Tout est là. C’était il y a plus de vingt ans, une éternité. Eternel, c’est sans doute de cela dont il s’agit. Hors du temps aussi, à une époque où le thrash metal était au firmament, où le death metal sortait de l’état embryonnaire.
Quorthon, lui, au tréfonds de sa tannière scandinave, faisait fi de tout cela. En moins de trois ans, il venait déjà de vomir le troisième volet du black metal le plus pur, le plus profond, le plus cru.
Under the Sign of the Black Mark est un aboutissement, un accomplissement.
Bathory ne contribuera plus jamais au metal noir comme il le fait sur ce monument qui, par conséquent, n’a pas à justifier le culte qui lui incombe.
Prétendre décrire ce disque revient à se lancer dans une longue profession de foi dédiée au black metal, au travers d’une litanie des repères musicaux inhérents au style, qui cependant ne comptent jamais autant que la haine glaciale et viscérale émanant de l’œuvre.
Tout est là.
Les riffs bipolaires dont le rendu enivre, effraie, terrifie…cette guitare au son d’acier trempé, au bleu reluisant, tranchant et froid, la preuve qu’une production médiocre peut générer des atmosphères miraculeuses.
La voix, criarde et gutturale, inhumaine au possible, possédée par on ne sait quelle force obscure et malsaine. La colère acérée qui assène les coups à chaque hurlement.
La rythmique, alternant les envolées échevelées où double pédale et frappes implacables déversent des torrents furieux d’impacts et de roulements dévastateurs.

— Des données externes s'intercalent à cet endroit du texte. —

(** [PinId::generate], with the drawn random bytes as an argument; an invalid
    manifest number panics. *)
Definition PinId_generate (manifest_no : N) (random_bytes : string) : res Empty_set string :=
  let pin_id := "pin_" +:+ fmt_dec 20 manifest_no +:+ "-" +:+ hex_encode_bytes random_bytes in
  match validate_pin_id pin_id with Ok _ => Ok pin_id | _ => Panic end.

(** [PinId::manifest_no]: [self.0[4..24].parse()]. *)
Definition PinId_manifest_no (pin_id : string) : res Empty_set N :=
  expect (parse_u64 (String.substring 4 20 pin_id)).

(** *** Generated IDs: [parse] of the [prefix = ..] newtypes *)
Definition UploadId_parse (value : string) : res ValidationError unit := validate_generated_id "upl" value.
Definition ContentId_parse (value : string) : res ValidationError unit := validate_generated_id "con" value.
Definition MetadataSegmentId_parse (value : string) : res ValidationError unit := validate_generated_id "seg" value.
Definition IndexSegmentId_parse (value : string) : res ValidationError unit := validate_generated_id "idx" value.
Definition ProbeRunId_parse (value : string) : res ValidationError unit := validate_generated_id "probe" value.

(** [random_uuid_v4] over the drawn bytes, as one 128-bit value: byte 6 is
    bits 72 to 79 and byte 8 is bits 56 to 63. *)
Definition random_uuid_v4 (random : N) : N :=
  let version := N.lor (N.land random (U128_MAX - N.shiftl 0xf0 72)) (N.shiftl 0x40 72) in
  N.lor (N.land version (U128_MAX - N.shiftl 0xc0 56)) (N.shiftl 0x80 56).
Definition generated_id (prefix : string) (random : N) : string :=
  prefix +:+ "_" +:+ encode_base_32 (random_uuid_v4 random) GENERATED_ID_BODY_BYTES.

(** [generated_id_body_prefixes]; a count above [usize::MAX] panics. *)
Definition generated_id_body_prefixes (width : nat) : res Empty_set (list string) :=
  let count := match width with O => 1 | S later => 32 ^ N.of_nat later * 8 end in
  if decide (count ≤ U64_MAX) then Ok ((λ i, encode_base_32 (N.of_nat i) width) <$> seq 0 (N.to_nat count))
  else Panic.

(** ** Lemmas *)
Lemma all_bytes_app p a b : all_bytes p (a +:+ b) = all_bytes p a && all_bytes p b.
Proof.
  induction a as [|x a IH]; [done|]. rewrite string_app_cons. cbn. by rewrite IH, andb_assoc.
Qed.

Lemma all_bytes_impl (p q : ascii → bool) s :
  (∀ b, p b = true → q b = true) → all_bytes p s = true → all_bytes q s = true.
Proof.
  intros Hpq. induction s as [|b s IH]; [done|]. cbn. intros [Hb Hs]%andb_true_iff.
  by rewrite (Hpq b Hb), IH.
Qed.

Lemma all_bytes_not_contains p c s : all_bytes p s = true → p c = false → contains_char c s = false.
Proof.
  intros Hs Hc. revert Hs. induction s as [|b s IH]; [done|]. cbn. intros [Hb Hs]%andb_true_iff.
  rewrite IH by done. case_bool_decide; [congruence|done].
Qed.

Lemma split_once_Some c s before after :
  split_once c s = Some (before, after) →
  s = before +:+ String c after ∧ contains_char c before = false.
Proof.
  revert before. induction s as [|b s IH]; intros before; [done|]. cbn.
  destruct (decide (c = b)) as [->|Hne].
  { by intros [= <- ->]. }
  destruct (split_once c s) as [[before' after']|] eqn:E; [|done]. cbn. intros [= <- <-].
  destruct (IH _ eq_refl) as [-> Hno]. split; [done|]. cbn. by rewrite bool_decide_false.
Qed.

Lemma split_once_app c before after :
  contains_char c before = false → split_once c (before +:+ String c after) = Some (before, after).
Proof.
  induction before as [|b s IH].
  { intros _. change (split_once c (String c after) = Some ("", after)). cbn. by rewrite decide_True. }
  cbn [contains_char]. intros [Hne%bool_decide_eq_false Hs]%orb_false_iff.
  rewrite string_app_cons. cbn [split_once]. rewrite decide_False by done. by rewrite IH.
Qed.

(** *** Decimals *)
Lemma is_digit_byte_dec b : is_digit_byte b = true ↔ ∃ d, d < 10 ∧ b = dec_digit d.
Proof.
  unfold is_digit_byte, is_ascii_digit. rewrite bool_decide_eq_true. split.
  - intros Hb. exists (N_of_ascii b - 48). split; [lia|]. unfold dec_digit.
    replace (48 + (N_of_ascii b - 48)) with (N_of_ascii b) by lia. by rewrite ascii_N_embedding.
  - intros (d & Hd & ->). unfold dec_digit. rewrite N_ascii_embedding by lia. lia.
Qed.

Lemma dec_value_cons value d rest :
  d < 10 → dec_value value (String (dec_digit d) rest) =
    if decide (value * 10 + d ≤ U64_MAX) then dec_value (value * 10 + d) rest else None.
Proof.
  intros Hd. cbn [dec_value]. rewrite (proj2 (is_digit_byte_dec _)) by eauto.
  unfold dec_digit. rewrite N_ascii_embedding by lia. replace (48 + d - 48) with d by lia. done.
Qed.

(** A decimal of any width reads back. *)
Lemma dec_value_positional width n value :
  value * 10 ^ N.of_nat width + n mod 10 ^ N.of_nat width ≤ U64_MAX →
  dec_value value (positional dec_digit 10 width n) = Some (value * 10 ^ N.of_nat width + n mod 10 ^ N.of_nat width).
Proof.
  revert value. induction width as [|w IH]; intros value Hle.
  { cbn. rewrite N.mod_1_r, N.mul_1_r, N.add_0_r. done. }
  cbn [positional]. rewrite dec_value_cons by (apply N.mod_lt; done).
  rewrite mod_pow_S in Hle by lia. rewrite mod_pow_S by lia. rewrite Nat2N.inj_succ, N.pow_succ_r' in *.
  pose proof (pow_pos 10 ltac:(lia) (N.of_nat w)) as Hp.
  set (d := n / 10 ^ N.of_nat w mod 10) in *. set (r := n mod 10 ^ N.of_nat w) in *.
  set (B := 10 ^ N.of_nat w) in *. clearbody d r B.
  replace (value * (10 * B) + (r + B * d)) with ((value * 10 + d) * B + r) in * by lia.
  rewrite decide_True by nia. by apply IH.
Qed.

Lemma parse_fmt_dec width n :
  (0 < width)%nat → n < 10 ^ N.of_nat width → n ≤ U64_MAX → parse_u64 (fmt_dec width n) = Some n.
Proof.
  intros Hw Hn Hmax. rewrite fmt_dec_positional by done. destruct width as [|w]; [lia|].
  pose proof (dec_value_positional (S w) n 0) as Hv. rewrite N.mod_small, N.mul_0_l, N.add_0_l in Hv by done.
  specialize (Hv Hmax). cbn [positional] in Hv |- *. cbn [parse_u64]. rewrite decide_False; [done|].
  set (d := n / 10 ^ N.of_nat w mod 10). assert (d < 10) as Hd by (by apply N.mod_lt). clearbody d.
  intros E%(f_equal N_of_ascii). unfold dec_digit in E. rewrite N_ascii_embedding in E by lia.
  change (N_of_ascii "+") with 43 in E. lia.
Qed.

Lemma digits_fmt_dec width n :
  (0 < width)%nat → n < 10 ^ N.of_nat width → all_bytes is_digit_byte (fmt_dec width n) = true.
Proof.
  intros Hw Hn. rewrite fmt_dec_positional by done. clear Hw Hn.
  induction width as [|w IH]; [done|]. cbn. rewrite IH, andb_true_r. apply is_digit_byte_dec.
  eexists. split; [by apply N.mod_lt|done].
Qed.

(** Digits of one width are the decimal of their value. *)
Lemma dec_value_Some value digits n :
  dec_value value digits = Some n → all_bytes is_digit_byte digits = true ∧
  ∃ r, r < 10 ^ N.of_nat (String.length digits) ∧ n = value * 10 ^ N.of_nat (String.length digits) + r ∧
    digits = positional dec_digit 10 (String.length digits) n.
Proof.
  revert value. induction digits as [|b digits IH]; intros value.
  { intros [= ->]. split; [done|]. exists 0. cbn. split_and!; [lia|lia|done]. }
  intros Hv. destruct (is_digit_byte b) eqn:Hb; [|cbn in Hv; by rewrite Hb in Hv].
  apply is_digit_byte_dec in Hb as Hd. destruct Hd as (d & Hd & ->). rewrite dec_value_cons in Hv by done.
  case_decide; [|done]. destruct (IH _ Hv) as (Hall & r & Hr & -> & Hdigits). split; [cbn; by rewrite Hb|].
  cbn [String.length]. rewrite Nat2N.inj_succ, N.pow_succ_r'.
  set (w := String.length digits) in *. set (B := 10 ^ N.of_nat w) in *.
  exists (d * B + r). assert (0 < B) as HB by (apply pow_pos; lia). split_and!; [nia|lia|].
  cbn [positional]. fold B. rewrite <-Hdigits. do 2 f_equal.
  replace ((value * 10 + d) * B + r) with (r + (value * 10 + d) * B) by lia.
  rewrite N.div_add, N.div_small, N.add_0_l by lia. replace (value * 10 + d) with (d + value * 10) by lia.
  by rewrite N.Div0.mod_add, N.mod_small.
Qed.

Lemma parse_u64_digits s n :
  all_bytes is_digit_byte s = true → parse_u64 s = Some n →
  n < 10 ^ N.of_nat (String.length s) ∧ s = fmt_dec (String.length s) n ∧ s ≠ EmptyString.
Proof.
  intros Hall Hp. assert (s ≠ EmptyString) as Hne by (by destruct s).
  assert (dec_value 0 s = Some n) as Hv.
  { destruct s as [|b rest]; [done|]. cbn [parse_u64] in Hp. case_decide as E; [|done].
    subst b. cbn in Hall. done. }
  apply dec_value_Some in Hv as (_ & r & Hr & -> & Hs). rewrite N.mul_0_l, N.add_0_l in *.
  split_and!; [done| |done]. rewrite fmt_dec_positional; [done| |done]. destruct s; [done|cbn; lia].
Qed.

(** *** No identifier contains a separator *)
Lemma namespace_id_no_slash value : validate_namespace_id value = Ok () → contains_char "/" value = false.
Proof.
  unfold validate_namespace_id. intros Hv. step_ok Hv u Hu. apply map_err_Ok in Hu. clear Hv.
  unfold validate_id_grammar in Hu. repeat (case_decide; [done|]).
  destruct (negb (is_trimmed value)); [done|]. case_decide; [done|]. destruct value as [|first tail]; [done|].
  destruct (negb (is_lowercase_byte first) && negb (is_digit_byte first)) eqn:E1; [done|].
  destruct (all_bytes is_allowed_id_tail_char tail) eqn:E2; [|done].
  cbn [contains_char]. rewrite (all_bytes_not_contains _ "/" _ E2 eq_refl), orb_false_r.
  apply bool_decide_eq_false. intros <-. done.
Qed.

Lemma extension_name_no_slash value : validate_extension_name value = Ok () → contains_char "/" value = false.
Proof.
  unfold validate_extension_name. case_decide; [done|]. destruct value as [|first rest]; [done|].
  destruct (is_lowercase_byte first) eqn:E1; [|done]. cbn [negb]. destruct (all_bytes _ rest) eqn:E2; [|done].
  intros _. cbn [contains_char]. rewrite (all_bytes_not_contains _ "/" _ E2 eq_refl), orb_false_r.
  apply bool_decide_eq_false. by intros <-.
Qed.

Lemma generated_id_body_lacks c body :
  char_position GENERATED_ID_ALPHABET c = None → generated_id_body_error body = None → contains_char c body = false.
Proof.
  intros Hc. unfold generated_id_body_error. destruct (all_in_alphabet body) eqn:E; [|by rewrite orb_true_r].
  intros _. revert E. induction body as [|b body IH]; [done|].
  cbn [all_in_alphabet contains_char]. intros [Hb Hbody]%andb_true_iff. rewrite IH, orb_false_r by done. apply bool_decide_eq_false. intros ->.
  apply bool_decide_eq_true in Hb. rewrite Hc in Hb. by destruct Hb.
Qed.

Lemma validate_generated_id_Ok prefix value :
  validate_generated_id prefix value = Ok () →
  ∃ body, value = prefix +:+ "_" +:+ body ∧ generated_id_body_error body = None.
Proof.
  unfold validate_generated_id. destruct (strip_prefix _ value) as [body|] eqn:E; [|done].
  destruct (generated_id_body_error body) eqn:Eb; [done|]. intros _. exists body. split; [|done].
  apply strip_prefix_Some in E as ->. by rewrite string_app_assoc.
Qed.

Lemma generated_id_body_length body : generated_id_body_error body = None → String.length body = 26%nat.
Proof.
  unfold generated_id_body_error. case_bool_decide as E; [done|]. intros _. unfold GENERATED_ID_BODY_BYTES in E. lia.
Qed.

Lemma generated_id_lacks c prefix value :
  contains_char c (prefix +:+ "_") = false → char_position GENERATED_ID_ALPHABET c = None →
  validate_generated_id prefix value = Ok () → contains_char c value = false.
Proof.
  intros Hp Hc (body & -> & Hb)%validate_generated_id_Ok.
  by rewrite <-string_app_assoc, contains_char_app, Hp, (generated_id_body_lacks c body).
Qed.

Lemma pin_id_Ok value :
  validate_pin_id value = Ok () → ∃ number entropy,
    value = "pin_" +:+ fmt_dec 20 number +:+ "-" +:+ entropy ∧ 0 < number ≤ MAX_PUBLIC_INTEGER ∧
    String.length entropy = 16%nat ∧ all_bytes is_lower_hex_byte entropy = true.
Proof.
  unfold validate_pin_id, pin_id_valid. destruct (strip_prefix "pin_" value) as [body|] eqn:Ep; [|done].
  cbn [mbind option_bind]. destruct (split_once "-" body) as [[number entropy]|] eqn:Es; [|done].
  apply strip_prefix_Some in Ep as ->. apply split_once_Some in Es as [-> _].
  case_bool_decide as E1; [|done]. destruct (all_bytes is_digit_byte number) eqn:E2; [|done].
  destruct (parse_u64 number) as [n|] eqn:E3; [|done]. cbn [andb]. unfold ordinal_parse.
  destruct (decide (MAX_PUBLIC_INTEGER < n)); [done|].
  case_bool_decide; [|done]. case_bool_decide as E4; [|done].
  destruct (all_bytes is_lower_hex_byte entropy) eqn:E5; [|done]. intros _. exists n, entropy.
  destruct (parse_u64_digits _ _ E2 E3) as (_ & Hn & _). rewrite E1 in Hn.
  split_and!; [by rewrite <-Hn|done|lia|done|done].
Qed.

Les touches de claviers, jamais omnipotentes, toujours subtiles, atrocement glacées, esquissant les contours d’un univers démoniaque et décharné, non dénué d’un mysticisme angoissant.
Tout est là.
Le résultat sublime, la démonstration éclatante de l’essence du black metal : la mise en musique de ces composantes pour générer l’essentiel, une atmosphère d’une richesse émotionnelle sans commune mesure avec tout ce qui a été créé jusque là, de par sa noirceur la plus abyssale, au travers de sa froideur maléfique qui traverse les chairs et les âmes.
La richesse artistique aussi, des actes les plus furieux de colère destructrice, atteignant une virulence peu commune (
Massacre, Of
Doom) ; les approches plus posées non moins impressionnantes par l’ambiance haineuse et la grandeur mortuaire qui s’en dégagent (Call From The Grave, Enter
The Eternal Fire). Comment isoler quelques titres quand l’écoute complète de l’œuvre se doit d’être, tel un sacerdoce?
Oui, tout est là.
La forme aboutie et définitive du cœur de la Bête, du black metal, dans ce qu’il a de plus profond et de plus grand.